Preparando para as celebrações do dia da consciência
negra
Hamilton
Naki, um sul-africano negro, de 78 anos, morreu no final de maio de 2005. A
notícia não rendeu manchetes, mas a história dele é uma das mais
extraordinárias do século 20. "The Economist" contou-a em seu
obituário de setembro daquele ano.
Naki
era um grande cirurgião. Foi ele quem retirou do corpo da doadora o coração
transplantado para o peito de Louis Washkanky, em dezembro de 1967, na cidade
do Cabo, na África do Sul, na primeira operação de transplante cardíaco humano
bem-sucedida.
É um
trabalho delicadíssimo. O coração doado tem de ser retirado e preservado com o
máximo cuidado. Naki era talvez o segundo homem mais importante na equipe que
fez o primeiro transplante cardíaco da história. Mas não podia aparecer porque
era negro no país do apartheid.
O
cirurgião-chefe do grupo, o branco Christian Barnard, tornou-se uma celebridade
instantânea. Mas Hamilton Naki não podia nem sair nas fotografias da equipe.
Quando
apareceu numa, por descuido, o hospital informou que era um faxineiro. Naki
usava jaleco e máscara, mas jamais estudara medicina ou cirurgia.
Tinha
largado a escola aos 14 anos. Era jardineiro na Escola de Medicina da Cidade do
Cabo. Mas aprendia depressa e era curioso. Tornou-se o faz-tudo na clínica
cirúrgica da escola, onde os médicos brancos treinavam as técnicas de
transplante em cães e porcos.
Começou
limpando os chiqueiros. Aprendeu cirurgia assistindo experiências com animais.

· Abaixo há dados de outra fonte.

Lemma find_abs k : LRU.find k (abs c) = entry ∘ snd <$> items c !! k.
Proof.
  unfold LRU.find, abs. rewrite <- (fmap_filter_ext pair_of (λ e : element, key (snd e) = k) (λ p, fst p = k)) by done.
  destruct (items c !! k) as [e|] eqn:Hk.
  - apply inv_index in Hk as [He <-]; [|done].
    assert (filter (λ x : element, key (snd x) = key (snd e)) (ll c) ≡ₚ [e]) as Hp.
    { rewrite (filter_id_perm fst e (ll c)) at 1 by (done || apply HI).
      rewrite filter_cons_True by done. rewrite filter_none; [done|].
      intros x [Hne Hx]%list_elem_of_filter. by rewrite <- inv_same. }
    apply Permutation_singleton_r in Hp. by rewrite Hp.
  - rewrite filter_none; [done|]. intros x Hx Hkx.
    assert (items c !! k = Some x) by by apply inv_index. congruence.
Qed.

Lemma abs_drop_missing k : items c !! k = None → LRU.drop_key k (abs c) = abs c.
Proof.
  intros Hk. apply filter_all. intros p Hp.
  apply list_elem_of_fmap in Hp as (x & -> & Hx). simpl. intros Heq.
  assert (items c !! k = Some x) by by apply inv_index. congruence.
Qed.

Lemma removeElement_inv e ev : e ∈ ll c →
  Inv (removeElement e ev c) ∧ abs (removeElement e ev c) = LRU.drop_key (key (snd e)) (abs c).
Proof.
  intros He. pose proof (abs_list_remove e He) as Habs. split; [|exact Habs].
  pose proof (filter_id_perm fst e (ll c) ltac:(apply HI) He) as Hperm.
  constructor; simpl.
  - eapply sublist_NoDup; [apply HI|]. apply fmap_sublist, sublist_filter.
  - intros k x. unfold list_remove. rewrite lookup_delete_Some, inv_index, list_elem_of_filter by done.
    split; [intros (Hk & Hx & <-); split_and!; try done; rewrite inv_same by done; naive_solver|].
    intros ((Hne & Hx) & <-). split_and!; try done. rewrite <- inv_same by done. naive_solver.
  - intros x [_ Hx]%list_elem_of_filter. by apply HI.
  - intros x [_ Hx]%list_elem_of_filter. by apply HI.
  - rewrite (inv_bytes _ HI). unfold abs, LRU.total.
    rewrite (zsum_Permutation LRU.weight (pair_of <$> ll c) (pair_of <$> e :: list_remove e (ll c))).
    + rewrite fmap_cons, zsum_cons, (inv_size _ HI e He). apply Z.add_simpl_l.
    + by rewrite <- Hperm.
Qed.

Lemma drop_key_length k : len (LRU.drop_key k (abs c)) <= len (abs c).
Proof. unfold len, LRU.drop_key. pose proof (length_filter (λ p : str * Entry, fst p ≠ k) (abs c)). lia. Qed.
End inv.

Lemma entry_size_nonneg e : 0 <= entry_size e.
Proof.
  unfold entry_size, header_size. pose proof (len_nonneg (Body e)).
  assert (0 <= zsum (λ '(k, vs), len k + zsum len vs) (map_to_list (Header e))); [|lia].
  apply zsum_nonneg. intros [k vs] _. pose proof (len_nonneg k).
  assert (0 <= zsum len vs) by (apply zsum_nonneg; intros; apply len_nonneg). lia.
Qed.
Lemma weight_nonneg p : 0 <= LRU.weight p.
Proof. unfold LRU.weight. pose proof (entry_size_nonneg (snd p)). pose proof (len_nonneg (fst p)). lia. Qed.
Lemma total_nonneg l : 0 <= LRU.total l.
Proof. apply zsum_nonneg. intros. apply weight_nonneg. Qed.

Lemma total_filter_le (P : str * Entry → Prop) `{DP : ∀ p, Decision (P p)} l : LRU.total (filter P l) <= LRU.total l.
Proof.
  unfold LRU.total. rewrite (zsum_filter_split LRU.weight P l).
  pose proof (total_nonneg (filter (λ p, ¬ P p) l)) as H. unfold LRU.total in H. lia.
Qed.

Lemma removeElement_bounded c e ev : Inv c → e ∈ ll c → Bounded c → Bounded (removeElement e ev c).
Proof.
  intros HI He [H1 H2]. destruct (removeElement_inv c HI e ev He) as [HI' Ha]. split.
  - simpl. unfold list_remove, len in *. pose proof (length_filter (λ x : element, fst x ≠ fst e) (ll c)). lia.
  - rewrite (inv_bytes _ HI'), Ha. rewrite (inv_bytes _ HI) in H2.
    etrans; [apply total_filter_le | exact H2].
Qed.

(** The empty list of entries satisfies both limits. *)
Lemma inv_empty_bytes c : Inv c → ll c = [] → bytes c = 0.
Proof. intros HI Hl. rewrite (inv_bytes _ HI). unfold abs. by rewrite Hl. Qed.

Lemma removeOldest_snoc c l e : Inv c → ll c = l ++ [e] →
  Inv (removeOldest c) ∧ ll (removeOldest c) = l ∧ abs (removeOldest c) = removelast (abs c).
Proof.
  intros HI Hl. unfold removeOldest. rewrite Hl, last_snoc.
  assert (e ∈ ll c) as He by (rewrite Hl; set_solver).
  destruct (removeElement_inv c HI e true He) as [HI' _].
  assert (ll (removeElement e true c) = l) as Hll.
  { simpl. unfold list_remove. rewrite Hl, filter_app. simpl.
    rewrite filter_cons_False by naive_solver. rewrite filter_nil, app_nil_r.
    apply filter_all. intros x Hx Heq.
    pose proof (inv_ids _ HI) as Hnd. rewrite Hl, fmap_app in Hnd.
    apply NoDup_app in Hnd as (_ & Hd & _). apply (Hd (fst x)); [by apply list_elem_of_fmap_2|].
    rewrite Heq. set_solver. }
  split_and!; [done..|]. unfold abs. rewrite Hll, Hl, fmap_app. simpl. by rewrite removelast_last.
Qed.

Lemma abs_len c : len (abs c) = len (ll c).
Proof. unfold len, abs. by rewrite length_fmap. Qed.

Lemma evict_loop_done fuel c : Bounded c → evict_loop fuel c = Some c.
Proof.
  intros [H1 H2]. destruct fuel; simpl; by rewrite (proj2 (Z.ltb_ge _ _) H1), (proj2 (Z.ltb_ge _ _) H2).
Qed.
Lemma lru_evict_done fuel mE mB l : len l <= mE → LRU.total l <= mB → LRU.evict fuel mE mB l = l.
Proof.
  intros H1 H2. destruct fuel; simpl; by rewrite (proj2 (Z.ltb_ge _ _) H1), (proj2 (Z.ltb_ge _ _) H2).
Qed.

Lemma evict_loop_total fuel c : Inv c → 0 <= maxEntries c → 0 <= maxBytes c → (length (ll c) <= fuel)%nat →
  ∃ c', evict_loop fuel c = Some c' ∧ Inv c' ∧ Bounded c'
    ∧ maxEntries c' = maxEntries c ∧ maxBytes c' = maxBytes c
    ∧ abs c' = LRU.evict fuel (maxEntries c) (maxBytes c) (abs c).
Proof.
  revert c. induction fuel as [|fuel IH]; intros c HI HE HB Hf.
  - assert (ll c = []) as Hl by (apply length_zero_iff_nil; lia).
    assert (Bounded c) as Hb.
    { split; [by rewrite Hl, len_nil | by rewrite (inv_empty_bytes c)]. }
    exists c. rewrite evict_loop_done, lru_evict_done; try done.
    + rewrite abs_len. apply Hb.
    + rewrite <- (inv_bytes _ HI). apply Hb.
  - destruct (decide (Bounded c)) as [Hb|Hb].
    { exists c. rewrite evict_loop_done, lru_evict_done; try done.
      + rewrite abs_len. apply Hb.
      + rewrite <- (inv_bytes _ HI). apply Hb. }
    assert ((maxEntries c <? len (ll c)) || (maxBytes c <? bytes c) = true) as Hc.
    { apply orb_true_iff. rewrite !Z.ltb_lt. unfold Bounded in Hb. lia. }
    simpl. rewrite abs_len, <- (inv_bytes _ HI), Hc.
    destruct (ll c) as [|e l _] eqn:Hl using rev_ind.
    { destruct Hb. split; [by rewrite Hl, len_nil | by rewrite (inv_empty_bytes c)]. }
    destruct (removeOldest_snoc c l e HI Hl) as (HI' & Hll & Ha).
    assert (maxEntries (removeOldest c) = maxEntries c ∧ maxBytes (removeOldest c) = maxBytes c) as [E1 E2]
      by (unfold removeOldest; by destruct (last (ll c))).
    destruct (IH (removeOldest c)) as (c' & Hr & Hi & Hb' & Hm1 & Hm2 & Habs); [done|lia|lia| |].
    { rewrite Hll. rewrite length_app in Hf. simpl in Hf. lia. }
    exists c'. rewrite Habs, E1, E2, Ha. split_and!; congruence || done.
Qed.

Lemma inv_perm c c' : Inv c → ll c' ≡ₚ ll c → items c' = items c → bytes c' = bytes c →
  fresh_id c' = fresh_id c → Inv c'.
Proof.
  intros HI Hp Hi Hb Hf. constructor.
  - rewrite Hp. apply HI.
  - intros k e. rewrite Hi, Hp. by apply HI.
  - intros e. rewrite Hp. apply HI.
  - intros e. rewrite Hp, Hf. apply HI.
  - rewrite Hb, (inv_bytes _ HI). unfold LRU.total. apply zsum_Permutation. unfold abs. by rewrite Hp.
Qed.

(** Removing the element indexed under [k], if any. *)
Definition without (k : str) (c : Cache) : Cache :=
  match items c !! k with Some e => removeElement e false c | None => c end.

Lemma without_inv c k : Inv c →
  Inv (without k c) ∧ abs (without k c) = LRU.drop_key k (abs c) ∧ items (without k c) !! k = None.
Proof.
  intros HI. unfold without. destruct (items c !! k) as [e|] eqn:Hk.
  - apply inv_index in Hk as [He <-]; [|done]. destruct (removeElement_inv c HI e false He) as [HI' Ha].
    split_and!; [done..|]. simpl. apply lookup_delete_eq.
  - by rewrite abs_drop_missing.
Qed.

Lemma push_inv c k en : Inv c → items c !! k = None →
  let e := (fresh_id c, mkItem k en (entry_size en + len k)) in
  Inv (mkCache (maxEntries c) (maxBytes c) (bytes c + (entry_size en + len k)) (e :: ll c)
               (<[k := e]> (items c)) (evictions c) (S (fresh_id c))).
Proof.
  intros HI Hk e. constructor; cbn [ll items bytes fresh_id].
  - rewrite fmap_cons. apply NoDup_cons. split; [|apply HI]. intros Hin.
    apply list_elem_of_fmap in Hin as (x & Hx & Hin). simpl in Hx. apply (inv_fresh _ HI) in Hin. lia.
  - intros k' x. rewrite lookup_insert_Some, inv_index, elem_of_cons by done. split.
    + intros [[<- <-]|(Hne & Hx & Hkx)]; [by split; [left|]|]. split; [by right | done].
    + intros [[->|Hx] <-]; [by left|]. right. split_and!; [|done..]. intros Heq.
      assert (items c !! k = Some x) by (rewrite Heq; by apply inv_index). congruence.
  - intros x [->|Hx]%elem_of_cons; [done | by apply HI].
  - intros x [->|Hx]%elem_of_cons; simpl; [lia|]. apply (inv_fresh _ HI) in Hx. lia.
  - rewrite (inv_bytes _ HI). unfold abs, LRU.total. cbn [ll]. rewrite fmap_cons, zsum_cons.
    rewrite Z.add_comm. done.
Qed.

(** ** The operations implement the specification *)

(** [Get] returns what the LRU list says and makes the entry most recent. *)
Lemma Get_refines c k now : Inv c →
  Inv (snd (Get k now c)) ∧ (Bounded c → Bounded (snd (Get k now c)))
  ∧ (fst (Get k now c), abs (snd (Get k now c))) = LRU.get k now (abs c).
Proof.
  intros HI. unfold Get, LRU.get. rewrite find_abs by done.
  destruct (items c !! k) as [e|] eqn:Hk; [|done]. simpl.
  apply inv_index in Hk as [He <-]; [|done]. unfold_time.
  destruct (_ <? now); simpl.
  - destruct (removeElement_inv c HI e false He) as [HI' Ha].
    split_and!; [done | by apply removeElement_bounded | by rewrite Ha].
  - set (c' := mkCache _ _ _ _ _ _ _).
    assert (ll c' ≡ₚ ll c) as Hp.
    { simpl. symmetry. apply (filter_id_perm fst); [apply HI | done]. }
    assert (Inv c') as HI' by by eapply inv_perm.
    assert (abs c' = pair_of e :: LRU.drop_key (key (snd e)) (abs c)) as Ha.
    { unfold abs at 1. simpl. by rewrite abs_list_remove. }
    assert (Bounded c → Bounded c') as Hb.
    { unfold Bounded. simpl. intros [H1 H2]. split; [|done].
      change (len (ll c') <= maxEntries c). unfold len in *. by rewrite Hp. }
    destruct (_ || _) eqn:Hc; simpl; rewrite Ha; split_and!; try done; f_equal; f_equal; f_equal.
    + apply orb_true_iff in Hc. symmetry. destruct Hc; boolify; [apply Z.leb_le | apply Z.leb_le]; lia.
    + apply orb_true_iff in Hc. symmetry. destruct Hc; boolify; apply Z.ltb_ge; lia.
    + apply orb_false_iff in Hc as [? ?]. symmetry. boolify. apply Z.leb_gt. lia.
    + apply orb_false_iff in Hc as [? ?]. symmetry. boolify. apply Z.ltb_lt. lia.
Qed.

Tornou-se um cirurgião excepcional, a tal
ponto que o cirurgião chefe de transplante, o jovem, bonito e notoriamente temperamental Christiaan Barnard requisitou-o para sua equipe.
Era
uma quebra das leis sul-africanas. Naki, negro, não podia operar pacientes nem
tocar no sangue de brancos. Mas o hospital abriu uma exceção para ele.
Virou
um cirurgião, mas clandestino. Era o melhor, dava aulas aos estudantes brancos,
mas ganhava salário de técnico de laboratório, o máximo que o hospital podia
pagar a um negro. Vivia num barraco sem luz elétrica nem água corrente, num
gueto da periferia.
Depois
que o apartheid acabou, ganhou uma condecoração e um diploma de médico
honorário.
Ele
nunca reclamou das injustiças que sofreu durante toda a vida.
Este
assunto foi matéria de quase todos os grandes jornais norte-americanos. Mas não
se tem notícia de sua divulgação na imprensa brasileira.
Muitas vezes, fazer o trabalho de destruir um pensamento, ou uma cultura, ou ao "outro", basta contribuir para o seu esquecimento. Então é nossa obrigação fazer lembrar.